Lemma same_outcome_same_text_witness :
  answering 200 "OK" body_status_started []
    (route start_epoch (EPOCH_SERVER_URL ∅ ∅) (epoch_id_of epoch_42))
  = first_then unreachable (answering 200 "OK" body_status_started)
      [ {| Httpx.method := Httpx.GET; Httpx.target := "http://localhost:8080/health" |} ]
      (route start_epoch (EPOCH_SERVER_URL ∅ ∅) (epoch_id_of epoch_42))
  /\ fst (handler_of start_epoch ∅ ∅ (answering 200 "OK" body_status_started)
            "start_epoch" epoch_42 [])
     = fst (handler_of start_epoch ∅ ∅
              (first_then unreachable (answering 200 "OK" body_status_started))
              "start_epoch" epoch_42
              [ {| Httpx.method := Httpx.GET;
                   Httpx.target := "http://localhost:8080/health" |} ]).
Proof.
  split; [reflexivity|].
  exact (same_outcome_same_text start_epoch ∅ ∅ _ _ "start_epoch" "start_epoch"
           epoch_42 [] _ eq_refl).
Defined.

(** For [start_epoch] and [distribute_subsidies] the status code and the body
    of the response are all that the text depends on. *)
Lemma epoch_tool_same_status_and_body
  (t : tool) (os_environ dotenv : gmap string string) (client1 client2 : Client)
  (name1 name2 : string) (arguments : gmap string Py.value)
  (calls1 calls2 : list Httpx.Request) (r1 r2 : Httpx.Response) :
  t <> health_check ->
  client1 calls1 (route t (EPOCH_SERVER_URL os_environ dotenv) (epoch_id_of arguments))
  = Responded r1 ->
  client2 calls2 (route t (EPOCH_SERVER_URL os_environ dotenv) (epoch_id_of arguments))
  = Responded r2 ->
  Httpx.status_code r1 = Httpx.status_code r2 ->
  Httpx.text r1 = Httpx.text r2 ->
  fst (handler_of t os_environ dotenv client1 name1 arguments calls1)
  = fst (handler_of t os_environ dotenv client2 name2 arguments calls2).
Proof.
  intros Ht H1 H2 Hstatus Hbody.
  assert (Hok : Httpx.is_success r1 = Httpx.is_success r2)
    by (unfold Httpx.is_success; rewrite Hstatus; reflexivity).
  destruct t; [congruence | |]; unfold route in *; unfold_handlers; simpl in *;
    (destruct (Py.truthy (default Py.None_ (arguments !! "epoch_id")));
     simpl; [|reflexivity]);
    rewrite H1, H2; simpl; rewrite Hok;
    destruct (Httpx.is_success r2); simpl; rewrite ?Hstatus, ?Hbody;
    run_cases; reflexivity.
Qed.

(** ** Dispatch *)

(** Each [@self.server.call_tool()] stores its handler under the same key, so
    after [setup_tools] the server answers every tool call, whatever the name
    of the tool, with the function decorated last. *)
Lemma call_runs_distribute_subsidies
  (os_environ dotenv : gmap string string) (client : Client)
  (name : string) (arguments : gmap string Py.value) :
  call os_environ dotenv client name arguments
  = Some (Mcp.wrap (handle_distribute_subsidies os_environ dotenv client)
            {| Mcp.name := name; Mcp.arguments := Some arguments |}).
Proof.
  unfold call, Mcp.handle_call, server, setup_tools, Mcp.call_tool. simpl.
  rewrite lookup_insert_eq. reflexivity.
Qed.

(** C1, at an input where the code departs from it: a call of [health_check]
    with no arguments against a healthy remote is answered by the handler of
    [distribute_subsidies], with ["Error: epoch_id is required"] and no HTTP
    call, where [handle_health_check] would have called [GET /health] and
    reported the health of the remote. *)
Theorem health_check_call_is_misrouted :
  option_map (fun run => run [])
    (call ∅ ∅ (answering 200 "OK" body_status_ok) (tool_name health_check) ∅)
  = Some (inr {| Mcp.content := [ {| Mcp.type := "text";
                                     Mcp.text := "Error: epoch_id is required" |} ];
                 Mcp.isError := false |}, [])
  /\ handler_of health_check ∅ ∅ (answering 200 "OK" body_status_ok)
       (tool_name health_check) ∅ []
     = (inr [ {| Mcp.type := "text";
                 Mcp.text := "Health check successful: {'status': 'ok'}" |} ],
        [ {| Httpx.method := Httpx.GET;
             Httpx.target := "http://localhost:8080/health" |} ]).
Proof.
  split.
  - rewrite call_runs_distribute_subsidies. vm_compute. reflexivity.
  - vm_compute. reflexivity.
Qed.

(** ** The body of a failed health check *)

(** C2, at an input where the code departs from it: on status 500 with the
    body [{"error": "boom"}], [start_epoch] and [distribute_subsidies] print
    the status and the decoded body, and [health_check] prints the message of
    the status error, which has ["500"] in it and not ["boom"]. *)
Theorem health_check_omits_json_error_body :
  let remote := answering 500 "Internal Server Error" body_error_boom in
  let health := "Health check failed: Server error '500 Internal Server Error' "
                  +:+ "for url 'http://localhost:8080/health'" +:+ Httpx.newline
                  +:+ "For more information check: "
                  +:+ "https://developer.mozilla.org/en-US/docs/Web/HTTP/Status/500" in
  single_text (fst (handle_health_check ∅ ∅ remote "health_check" ∅ [])) = Some health
  /\ Text.contains "500" health = true
  /\ Text.contains "boom" health = false
  /\ single_text (fst (handle_start_epoch ∅ ∅ remote "start_epoch" epoch_42 []))
     = Some "Failed to start epoch 42: HTTP 500 - {'error': 'boom'}"
  /\ single_text (fst (handle_distribute_subsidies ∅ ∅ remote "distribute_subsidies"
                         epoch_42 []))
     = Some "Failed to distribute subsidies for epoch 42: HTTP 500 - {'error': 'boom'}".
Proof. repeat split; vm_compute; reflexivity. Qed.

____________________

## WHAT YOU SHOULD DO
Each line of the data must be retyped exactly.

## THE ANSWER
Lemma same_outcome_same_text_witness :
  answering 200 "OK" body_status_started []
    (route start_epoch (EPOCH_SERVER_URL ∅ ∅) (epoch_id_of epoch_42))
  = first_then unreachable (answering 200 "OK" body_status_started)
      [ {| Httpx.method := Httpx.GET; Httpx.target := "http://localhost:8080/health" |} ]
      (route start_epoch (EPOCH_SERVER_URL ∅ ∅) (epoch_id_of epoch_42))
  /\ fst (handler_of start_epoch ∅ ∅ (answering 200 "OK" body_status_started)
            "start_epoch" epoch_42 [])
     = fst (handler_of start_epoch ∅ ∅
              (first_then unreachable (answering 200 "OK" body_status_started))
              "start_epoch" epoch_42
              [ {| Httpx.method := Httpx.GET;
                   Httpx.target := "http://localhost:8080/health" |} ]).
Proof.
  split; [reflexivity|].
  exact (same_outcome_same_text start_epoch ∅ ∅ _ _ "start_epoch" "start_epoch"
           epoch_42 [] _ eq_refl).
Defined.

(** For [start_epoch] and [distribute_subsidies] the status code and the body
    of the response are all that the text depends on. *)
Lemma epoch_tool_same_status_and_body
  (t : tool) (os_environ dotenv : gmap string string) (client1 client2 : Client)
  (name1 name2 : string) (arguments : gmap string Py.value)
  (calls1 calls2 : list Httpx.Request) (r1 r2 : Httpx.Response) :
  t <> health_check ->
  client1 calls1 (route t (EPOCH_SERVER_URL os_environ dotenv) (epoch_id_of arguments))
  = Responded r1 ->
  client2 calls2 (route t (EPOCH_SERVER_URL os_environ dotenv) (epoch_id_of arguments))
  = Responded r2 ->
  Httpx.status_code r1 = Httpx.status_code r2 ->
  Httpx.text r1 = Httpx.text r2 ->
  fst (handler_of t os_environ dotenv client1 name1 arguments calls1)
  = fst (handler_of t os_environ dotenv client2 name2 arguments calls2).
Proof.
  intros Ht H1 H2 Hstatus Hbody.
  assert (Hok : Httpx.is_success r1 = Httpx.is_success r2)
    by (unfold Httpx.is_success; rewrite Hstatus; reflexivity).
  destruct t; [congruence | |]; unfold route in *; unfold_handlers; simpl in *;
    (destruct (Py.truthy (default Py.None_ (arguments !! "epoch_id")));
     simpl; [|reflexivity]);
    rewrite H1, H2; simpl; rewrite Hok;
    destruct (Httpx.is_success r2); simpl; rewrite ?Hstatus, ?Hbody;
    run_cases; reflexivity.
Qed.

(** ** Dispatch *)

(** Each [@self.server.call_tool()] stores its handler under the same key, so
    after [setup_tools] the server answers every tool call, whatever the name
    of the tool, with the function decorated last. *)
Lemma call_runs_distribute_subsidies
  (os_environ dotenv : gmap string string) (client : Client)
  (name : string) (arguments : gmap string Py.value) :
  call os_environ dotenv client name arguments
  = Some (Mcp.wrap (handle_distribute_subsidies os_environ dotenv client)
            {| Mcp.name := name; Mcp.arguments := Some arguments |}).
Proof.
  unfold call, Mcp.handle_call, server, setup_tools, Mcp.call_tool. simpl.
  rewrite lookup_insert_eq. reflexivity.
Qed.

(** C1, at an input where the code departs from it: a call of [health_check]
    with no arguments against a healthy remote is answered by the handler of
    [distribute_subsidies], with ["Error: epoch_id is required"] and no HTTP
    call, where [handle_health_check] would have called [GET /health] and
    reported the health of the remote. *)
Theorem health_check_call_is_misrouted :
  option_map (fun run => run [])
    (call ∅ ∅ (answering 200 "OK" body_status_ok) (tool_name health_check) ∅)
  = Some (inr {| Mcp.content := [ {| Mcp.type := "text";
                                     Mcp.text := "Error: epoch_id is required" |} ];
                 Mcp.isError := false |}, [])
  /\ handler_of health_check ∅ ∅ (answering 200 "OK" body_status_ok)
       (tool_name health_check) ∅ []
     = (inr [ {| Mcp.type := "text";
                 Mcp.text := "Health check successful: {'status': 'ok'}" |} ],
        [ {| Httpx.method := Httpx.GET;
             Httpx.target := "http://localhost:8080/health" |} ]).
Proof.
  split.
  - rewrite call_runs_distribute_subsidies. vm_compute. reflexivity.
  - vm_compute. reflexivity.
Qed.

(** ** The body of a failed health check *)

(** C2, at an input where the code departs from it: on status 500 with the
    body [{"error": "boom"}], [start_epoch] and [distribute_subsidies] print
    the status and the decoded body, and [health_check] prints the message of
    the status error, which has ["500"] in it and not ["boom"]. *)
Theorem health_check_omits_json_error_body :
  let remote := answering 500 "Internal Server Error" body_error_boom in
  let health := "Health check failed: Server error '500 Internal Server Error' "
                  +:+ "for url 'http://localhost:8080/health'" +:+ Httpx.newline
                  +:+ "For more information check: "
                  +:+ "https://developer.mozilla.org/en-US/docs/Web/HTTP/Status/500" in
  single_text (fst (handle_health_check ∅ ∅ remote "health_check" ∅ [])) = Some health
  /\ Text.contains "500" health = true
  /\ Text.contains "boom" health = false
  /\ single_text (fst (handle_start_epoch ∅ ∅ remote "start_epoch" epoch_42 []))
     = Some "Failed to start epoch 42: HTTP 500 - {'error': 'boom'}"
  /\ single_text (fst (handle_distribute_subsidies ∅ ∅ remote "distribute_subsidies"
                         epoch_42 []))
     = Some "Failed to distribute subsidies for epoch 42: HTTP 500 - {'error': 'boom'}".
Proof. repeat split; vm_compute; reflexivity. Qed.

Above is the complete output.